First, we will look at the institutionalization of apartheid and the formation of the African National Congress as a liberation movement and the fulcrum of resistance to the policy of apartheid in South Africa. Next, we will see how the first two generations of African National Congress leaders and activists such as Albert and Walter Sisulu galvanized South Africans to resist apartheid. Attention will be paid not only to Mandela, but also Steve Biko, Chris Hani etc. Emphasis will
be put on the birth of umkonto we sizwe and the radical phase of the struggle against apartheid, culminating in the Soweto massacre of school children. This massacre rallied world opinion behind the anti-apartheid movement
Finally, we will discuss Nelson Mandela's release from prison - the forces that cumulatively actualized the release - and his work as president of South Africa, putting emphasis on his policy of reconciliation in the "new" South Africa. The course will end with the passing of the torch of political leadership in South Africa to Thabo Mbeki and the "Soweto generation"

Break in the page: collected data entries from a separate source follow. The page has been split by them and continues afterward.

Record TaskSpec := mkTaskSpec {
  ts_id : TaskId;
  ts_artifact : string;
  ts_entrypoint : string;
  ts_arguments : list string;
  ts_inputs : list ObjectId;
  ts_requirements : ResourceRequirements;
  ts_effects : EffectSemantics;
  ts_cost : CostHint;
  ts_shard : option TaskShard;
  ts_pipeline : option TaskPipeline;
}.

(** [TaskShardPartition::input_byte_range] *)
Definition partition_input_byte_range (self : TaskShardPartition) (input_index : nat) : option (Z * Z) :=
  match self with
  | ByteRange input offset length _
  | Records input _ _ _ offset length _ =>
      if bool_decide (input = input_index) then Some (offset, length) else None
  end.

Definition fraction (part total : Z) : f64 :=
  if total =? 0 then 1.0%float else (f64_of_Z part / f64_of_Z total)%float.

(** [TaskShardPartition::work_fraction] *)
Definition work_fraction (self : TaskShardPartition) : f64 :=
  match self with
  | ByteRange _ _ length total_bytes => fraction length total_bytes
  | Records _ _ record_count total_records _ _ _ => fraction record_count total_records
  end.

(** [TaskShardPartition::scaled_output_bytes]: the products are [u128] (they
    cannot overflow), [start + count] is [u64], the result is cast to [u64]. *)
Definition scaled_output_bytes (self : TaskShardPartition) (total_output_bytes : Z) : Z :=
  let '(start, count, total) :=
    match self with
    | ByteRange _ offset length total_bytes => (offset, length, total_bytes)
    | Records _ record_start record_count total_records _ _ _ =>
        (record_start, record_count, total_records)
    end in
  if total =? 0 then total_output_bytes
  else
    let output_start := total_output_bytes * start / total in
    let output_end := total_output_bytes * wrap64 (start + count) / total in
    wrap64 (output_end - output_start).

(** [TaskSpec::input_byte_range] *)
Definition input_byte_range (self : TaskSpec) (input_index : nat) : option (Z * Z) :=
  shard ← ts_shard self;
  partition ← sh_partition shard;
  partition_input_byte_range partition input_index.

Record TaskTemplate := mkTaskTemplate {
  tt_artifact : string;
  tt_entrypoint : string;
  tt_arguments : list string;
  tt_inputs : list ObjectId;
  tt_requirements : ResourceRequirements;
  tt_effects : EffectSemantics;
  tt_cost : CostHint;
}.

(** The fields [TaskTemplate::instantiate] fills in, given the drawn id. *)
Definition instantiate_with (self : TaskTemplate) (dependency_inputs : list ObjectId)
    (id : TaskId) : TaskSpec :=
  mkTaskSpec id (tt_artifact self) (tt_entrypoint self) (tt_arguments self)
    (tt_inputs self ++ dependency_inputs) (tt_requirements self) (tt_effects self)
    (tt_cost self) None None.

(** [TaskTemplate::instantiate] *)
Definition instantiate {E} (self : TaskTemplate) (dependency_inputs : list ObjectId) :
    comp World E TaskSpec :=
  let* id := new_id in ret (instantiate_with self dependency_inputs id).

(** [task] runs [template]: it is the template's code with the template's
    arguments, on the template's own inputs followed by [objects]. *)
Record runs_template (template : TaskTemplate) (objects : list ObjectId) (task : TaskSpec) : Prop := {
  rt_artifact : ts_artifact task = tt_artifact template;
  rt_entrypoint : ts_entrypoint task = tt_entrypoint template;
  rt_arguments : ts_arguments task = tt_arguments template;
  rt_inputs : ts_inputs task = tt_inputs template ++ objects;
  rt_requirements : ts_requirements task = tt_requirements template;
  rt_effects : ts_effects task = tt_effects template;
  rt_pipeline : ts_pipeline task = None;
}.
(** It runs the whole of it, at the template's cost. *)
Record runs_whole (template : TaskTemplate) (objects : list ObjectId) (task : TaskSpec) : Prop := {
  rw_runs : runs_template template objects task;
  rw_cost : ts_cost task = tt_cost template;
  rw_shard : ts_shard task = None;
}.
Lemma instantiate_runs_whole template objects id :
  runs_whole template objects (instantiate_with template objects id).
Proof. by repeat split. Qed.

(** ** Jobs *)

Record CooperativeRoleSpec := mkCooperativeRoleSpec {
  cr_name : string;
  cr_task : TaskTemplate;
  cr_depends_on : list string;
}.

Record CooperativeJobSpec := mkCooperativeJobSpec {
  cj_id : JobId;
  cj_roles : list CooperativeRoleSpec;
  cj_outputs : list string;
}.

Record RoleImplementation := mkRoleImplementation {
  ri_name : string;
  ri_task : TaskTemplate;
}.

Inductive ShardPartitionSpec :=
| SpecByteRange (input : nat)
| SpecRecords (input : nat) (offsets : list Z).

Record AutoShardPolicy := mkAutoShardPolicy {
  ap_max_shards : Z;                      (* u32 *)
  ap_partition : ShardPartitionSpec;
  ap_per_shard_overhead_ms : f64;
  ap_min_gain_ratio : f64;
}.

(** [ShardPolicySpec] has the one constructor [Auto]. *)
Inductive ShardPolicy := Fixed (count : Z) | PolicyAuto (policy : AutoShardPolicy).

Definition ShardPolicy_default : ShardPolicy := Fixed 1.

Definition fixed_count (self : ShardPolicy) : option Z :=
  match self with Fixed count => Some count | PolicyAuto _ => None end.
Definition auto_policy (self : ShardPolicy) : option AutoShardPolicy :=
  match self with PolicyAuto policy => Some policy | Fixed _ => None end.
Definition may_fan_out (self : ShardPolicy) : bool :=
  match self with Fixed count => 1 <? count | PolicyAuto _ => true end.

Definition default_auto_min_gain_ratio : f64 := 0.05%float.
Definition default_reduction_max_fan_in : Z := 4.
Definition default_reduction_locality_rtt_ms : f64 := 2.0%float.

(** [ShardPartitionSpec::input] *)
Definition partition_spec_input (self : ShardPartitionSpec) : nat :=
  match self with SpecByteRange input | SpecRecords input _ => input end.

Record RoleReductionSpec := mkRoleReductionSpec {
  rr_name : string;
  rr_task : TaskTemplate;
  rr_max_fan_in : Z;                      (* u32 *)
  rr_locality_rtt_ms : f64;
}.

Record LogicalRoleSpec := mkLogicalRoleSpec {
  lr_name : string;
  lr_implementations : list RoleImplementation;
  lr_depends_on : list string;
  lr_shards : ShardPolicy;
  lr_reduction : option RoleReductionSpec;
}.

Record LogicalJobSpec := mkLogicalJobSpec {
  lj_id : JobId;
  lj_roles : list LogicalRoleSpec;
  lj_outputs : list string;
}.

Inductive JobDefinition :=
| Cooperative (spec : CooperativeJobSpec)
| Logical (spec : LogicalJobSpec).

(** ** Objects, links, leases *)

Record ObjectMetadata := mkObjectMetadata {
  om_id : ObjectId;
  om_size_bytes : Z;                      (* u64 *)
  om_digest : option string;
  om_encoding : option string;
  om_locations : list ResourceId;
  om_producer : option TaskId;
}.
#[export] Instance ObjectMetadata_eq_dec : EqDecision ObjectMetadata.
Proof. solve_decision. Defined.

(** [ObjectMetadata::is_local_to] *)
Definition is_local_to (self : ObjectMetadata) (resource : ResourceId) : bool :=
  bool_decide (resource ∈ om_locations self).

Record LinkProfile := mkLinkProfile {
  link_from : ResourceId;
  link_to : ResourceId;
  link_rtt_ms : f64;
  link_bandwidth_mbps : f64;
}.

(** [LinkProfile::transfer_time_ms] *)
Definition link_transfer_time_ms (self : LinkProfile) (bytes : Z) : option f64 :=
  (if (link_bandwidth_mbps self <=? 0) || (link_rtt_ms self <? 0) then None
   else
     let bytes_per_ms := link_bandwidth_mbps self * 1000000 / 8 / 1000 in
     Some (link_rtt_ms self + f64_of_Z bytes / bytes_per_ms))%float.

Inductive LatencyDomain := L0 | L1 | L2 | L3 | L4 | L5.

(** [LatencyDomain::from_rtt_ms] *)
Definition from_rtt_ms (rtt_ms : f64) : LatencyDomain :=
  (if rtt_ms <? 0.01 then L0
   else if rtt_ms <? 0.2 then L1
   else if rtt_ms <? 2.0 then L2
   else if rtt_ms <? 20.0 then L3
   else if rtt_ms <? 200.0 then L4
   else L5)%float.

Definition latency_domain (self : LinkProfile) : LatencyDomain := from_rtt_ms (link_rtt_ms self).

(** [TopologySnapshot] is its list of links. *)
Abbreviation TopologySnapshot := (list LinkProfile).

(** The link joins [a] and [b], in either direction. *)
Definition link_joins (a b : ResourceId) (link : LinkProfile) : bool :=
  bool_decide (link_from link = a) && bool_decide (link_to link = b)
  || bool_decide (link_from link = b) && bool_decide (link_to link = a).

(** [TopologySnapshot::link] *)
Definition topology_link (self : TopologySnapshot) (a b : ResourceId) : option LinkProfile :=
  List.find (link_joins a b) self.

(** [TopologySnapshot::transfer_time_ms] *)
Definition topology_transfer_time_ms (self : TopologySnapshot) (a b : ResourceId) (bytes : Z) :
    option f64 :=
  if bool_decide (a = b) then Some 0%float
  else link ← topology_link self a b; link_transfer_time_ms link bytes.

Record MembershipLease := mkMembershipLease {
  ml_resource_id : ResourceId;
  ml_epoch : Z;
  ml_expires_at_unix_ms : Z;
}.

Record ExecutionLease := mkExecutionLease {
  el_task_id : TaskId;
  el_execution_id : ExecutionId;
  el_resource_id : ResourceId;
  el_resource_epoch : Z;
  el_expires_at_unix_ms : Z;
}.
#[export] Instance ExecutionLease_eq_dec : EqDecision ExecutionLease.
Proof. solve_decision. Defined.

(** ** [supports], read as a conjunction *)

Definition architecture_ok (requirement : option Architecture) (architecture : Architecture) : Prop :=
  match requirement with Some a => architecture = a | None => True end.
Definition accelerator_ok (requirement : option AcceleratorRequirement)
    (accelerators : list Accelerator) : Prop :=
  match requirement with
  | Some required => Exists (λ a, acc_kind a = ar_kind required ∧
      ar_min_count required ≤ acc_count a ∧
      ar_min_memory_bytes_per_device required ≤ acc_memory_bytes_per_device a) accelerators
  | None => True
  end.

Lemma supports_spec self requirements :
  supports self requirements = true ↔
  (rd_performance_score self <=? 0)%float = false ∧
  req_min_memory_bytes requirements ≤ rd_memory_bytes self ∧
  architecture_ok (req_architecture requirements) (rd_architecture self) ∧
  req_required_features requirements ⊆ rd_features self ∧
  accelerator_ok (req_accelerator requirements) (rd_accelerators self).
Proof.
  unfold supports, architecture_ok, accelerator_ok. destruct (_ <=? 0)%float; simpl; [naive_solver|].
  destruct (Z.ltb_spec (rd_memory_bytes self) (req_min_memory_bytes requirements)); simpl; [naive_solver lia|].
  assert (Hacc : ∀ required, existsb (accelerator_matches required) (rd_accelerators self) = true ↔
    accelerator_ok (Some required) (rd_accelerators self)).
  { intros required. rewrite existsb_Exists_true. apply Exists_proper; [intros a|done].
    unfold accelerator_matches. rewrite !andb_true_iff, bool_decide_eq_true, !Z.leb_le. tauto. }
  destruct (req_architecture requirements) as [a|];
    [destruct (decide (rd_architecture self = a)); [rewrite bool_decide_true by done|
      rewrite bool_decide_false by done; simpl; naive_solver]|]; simpl;
    (destruct (decide (req_required_features requirements ⊆ rd_features self));
      [rewrite bool_decide_true by done|rewrite bool_decide_false by done; simpl; naive_solver]); simpl;
    destruct (req_accelerator requirements) as [req|]; rewrite ?Hacc; simpl; naive_solver.
Qed.

Lemma link_joins_sym a b link : link_joins a b link = link_joins b a link.
Proof. unfold link_joins. by rewrite orb_comm. Qed.

(** A topology is undirected. *)
Lemma topology_link_sym topology a b : topology_link topology a b = topology_link topology b a.
Proof.
  unfold topology_link. induction topology as [|l ls IH]; simpl; [done|].
  by rewrite link_joins_sym, IH.
Qed.

Lemma link_joins_spec a b link :
  link_joins a b link = true ↔
  (link_from link = a ∧ link_to link = b) ∨ (link_from link = b ∧ link_to link = a).
Proof. unfold link_joins. by rewrite orb_true_iff, !andb_true_iff, !bool_decide_eq_true. Qed.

In all of these segments, we will pay particular attention to the contribution of the people of South Africa, more especially, women.
Course Requirements and Grading
Attendance and Class participation 10%
2 book reports 40%
Mid-point exam 20%
Final Exam 30%
Mark Mathabane, Kaffir Boy. The True Story of a Black Youth's Coming of Age in South Africa. New York & London: W.W. Norton & Co., 1986.
Nelson Mandela, No Easy Walk to Freedom. Oxford: Heinemann, 1989.
Mary Benson, Nelson Mandela. The Man and the Movement. New York & London: W.W. Norton & Co., 1986.
John A. Williams, From the South African Past. Narratives, Documents, and Debates. Boston & New York: Houghton Mifflin, 1997.